In July 2020, the Éric Dupond-Moretti law firm took over the case, aiming to identify the most effective legal mechanisms for further action in Japan.

A French investigating judge was appointed in Poitiers, and the case remains open under charges of "abduction and unlawful confinement", the theory favored by the family.

In late 2020, the family hired Jean-François Abgrall, a private investigator known for helping capture serial killer Francis Heaulme.

Damien Véron traveled to Japan in December 2022 to meet local police and compare Véron's case to other unresolved incidents.

In early 2024, lawyer Corinne Herrmann and judge Sabine Kheris of the French cold case unit planned a visit to Nikkō.

In January 2024 (as part of the fourth formal request by the UN Committee on Enforced Disappearances), Japan was urged again to enhance cooperation with French authorities and resume the investigation into Véron's disappearance.

On 29 July 2024, Damien Véron issued an international appeal for witnesses, asking travelers present in Nikkō at the time to share their photos from that day.

In June 2025, Cécile Juan, a filmmaker and Véron's childhood friend who had accompanied the family during the first search efforts in 2018, released a documentary titled L'air mouillé, which covers the second three-and-a-half-week trip undertaken in 2021 by Véron's brother and sister.

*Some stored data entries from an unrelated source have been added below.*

Lemma remove_ok `{LowerCase} base s name : voices_ok base s → voices_ok base (removeAgent name s).
Proof.
  intros [Hj Hc Hn]. unfold removeAgent. constructor; cbn [vs_jobs vs_maps vs_created vs_forgotten]; [done|..].
  - intros t id Hin. rewrite known_remove, (Hc t id Hin). by case_match.
  - intros t. specialize (Hn t). unfold has_id in *. rewrite known_remove, times_app.
    destruct (removed_by name t) eqn:Er; [|lia]. destruct (known t (vs_maps s)) as [id|] eqn:Ek; [|lia].
    match goal with |- context [(times t ?l + _)%nat] => assert (1 <= times t l)%nat; [|lia] end.
    apply times_elem, elem_of_filterb. rewrite Ek, known_remove, Er. split; [|done].
    apply (known_listed t _ id Ek). by intros ->.
Qed.

Lemma voice_step_ok `{LowerCase} base uuid s o : op_ok o → voices_ok base s → voices_ok base (voice_step uuid s o).
Proof.
  intros Ho Hs. destruct o; simpl in *;
    [by apply ensure_ok|by apply resumed_ok|by apply created_ok|by apply written_ok|by apply settle_ok|by apply remove_ok|..];
    destruct Hs as [Hj Hc Hn]; unfold write_lands; repeat case_match; by constructor.
Qed.

Lemma voices_run_ok `{LowerCase} uuid file ops :
  Forall op_ok ops → voices_ok (load_session_map file) (fold_left (voice_step uuid) ops (boot file)).
Proof.
  intros Hops. assert (voices_ok (load_session_map file) (boot file)) as Hs.
  { constructor; simpl; [split; [done|constructor]|by intros ? ? ?%elem_of_nil|]. intros t. unfold times. simpl. lia. }
  revert Hs. generalize (boot file). induction Hops as [|o ops Ho Hops IH]; intros s Hs; simpl; [done|].
  by apply IH, voice_step_ok.
Qed.


(** ** Voices never share a session *)

Section ids.
Context `{LowerCase} (uuid : nat → list Z) (uuid_inj : ∀ a b, uuid a = uuid b → a = b).
Notation sess n := (js "session-" ++ uuid n).

Record ids_ok (s : Voices) : Prop := {
  ik_fresh : ∀ t n, known t (vs_maps s) = Some (sess n) → (n < vs_uuids s)%nat;
  ik_job : ∀ t id, mkJob t (StCreate id) ∈ vs_jobs s → ∃ n, (n < vs_uuids s)%nat ∧ id = sess n ∧ ∀ t', known t' (vs_maps s) ≠ Some id;
  ik_jobs : ∀ t1 t2 id, mkJob t1 (StCreate id) ∈ vs_jobs s → mkJob t2 (StCreate id) ∈ vs_jobs s → t1 = t2;
  ik_inj : ∀ t1 t2 id, known t1 (vs_maps s) = Some id → known t2 (vs_maps s) = Some id → t1 = t2;
}.

(** A step that only loses ids and runs under way. *)
Lemma ids_shrink s s' :
  ids_ok s → (∀ t id, known t (vs_maps s') = Some id → known t (vs_maps s) = Some id) →
  (∀ t id, mkJob t (StCreate id) ∈ vs_jobs s' → mkJob t (StCreate id) ∈ vs_jobs s) → vs_uuids s' = vs_uuids s → ids_ok s'.
Proof.
  intros [Hf Hj Hi Hk] Hm Hjobs Hu. constructor; rewrite ?Hu; naive_solver.
Qed.

Lemma sess_inj a b : sess a = sess b → a = b.
Proof. intros E%app_inv_head. by apply uuid_inj. Qed.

In July 2025, Damien Véron traveled to Japan for the eighth time to renew an international appeal for witnesses, this time targeting Japanese-speaking audiences, and to press Japanese authorities to open a criminal investigation rather than maintain the prevailing accident hypothesis. Later that month, a new development in the case was disclosed, suggesting that, based on data obtained from geolocation of Véron's phone data, she had remained in her hotel room until 11:40 a.m. on 29 July, contradicting the hotel owner's testimony, who had previously stated that he saw Véron leave the premises at 10 a.m.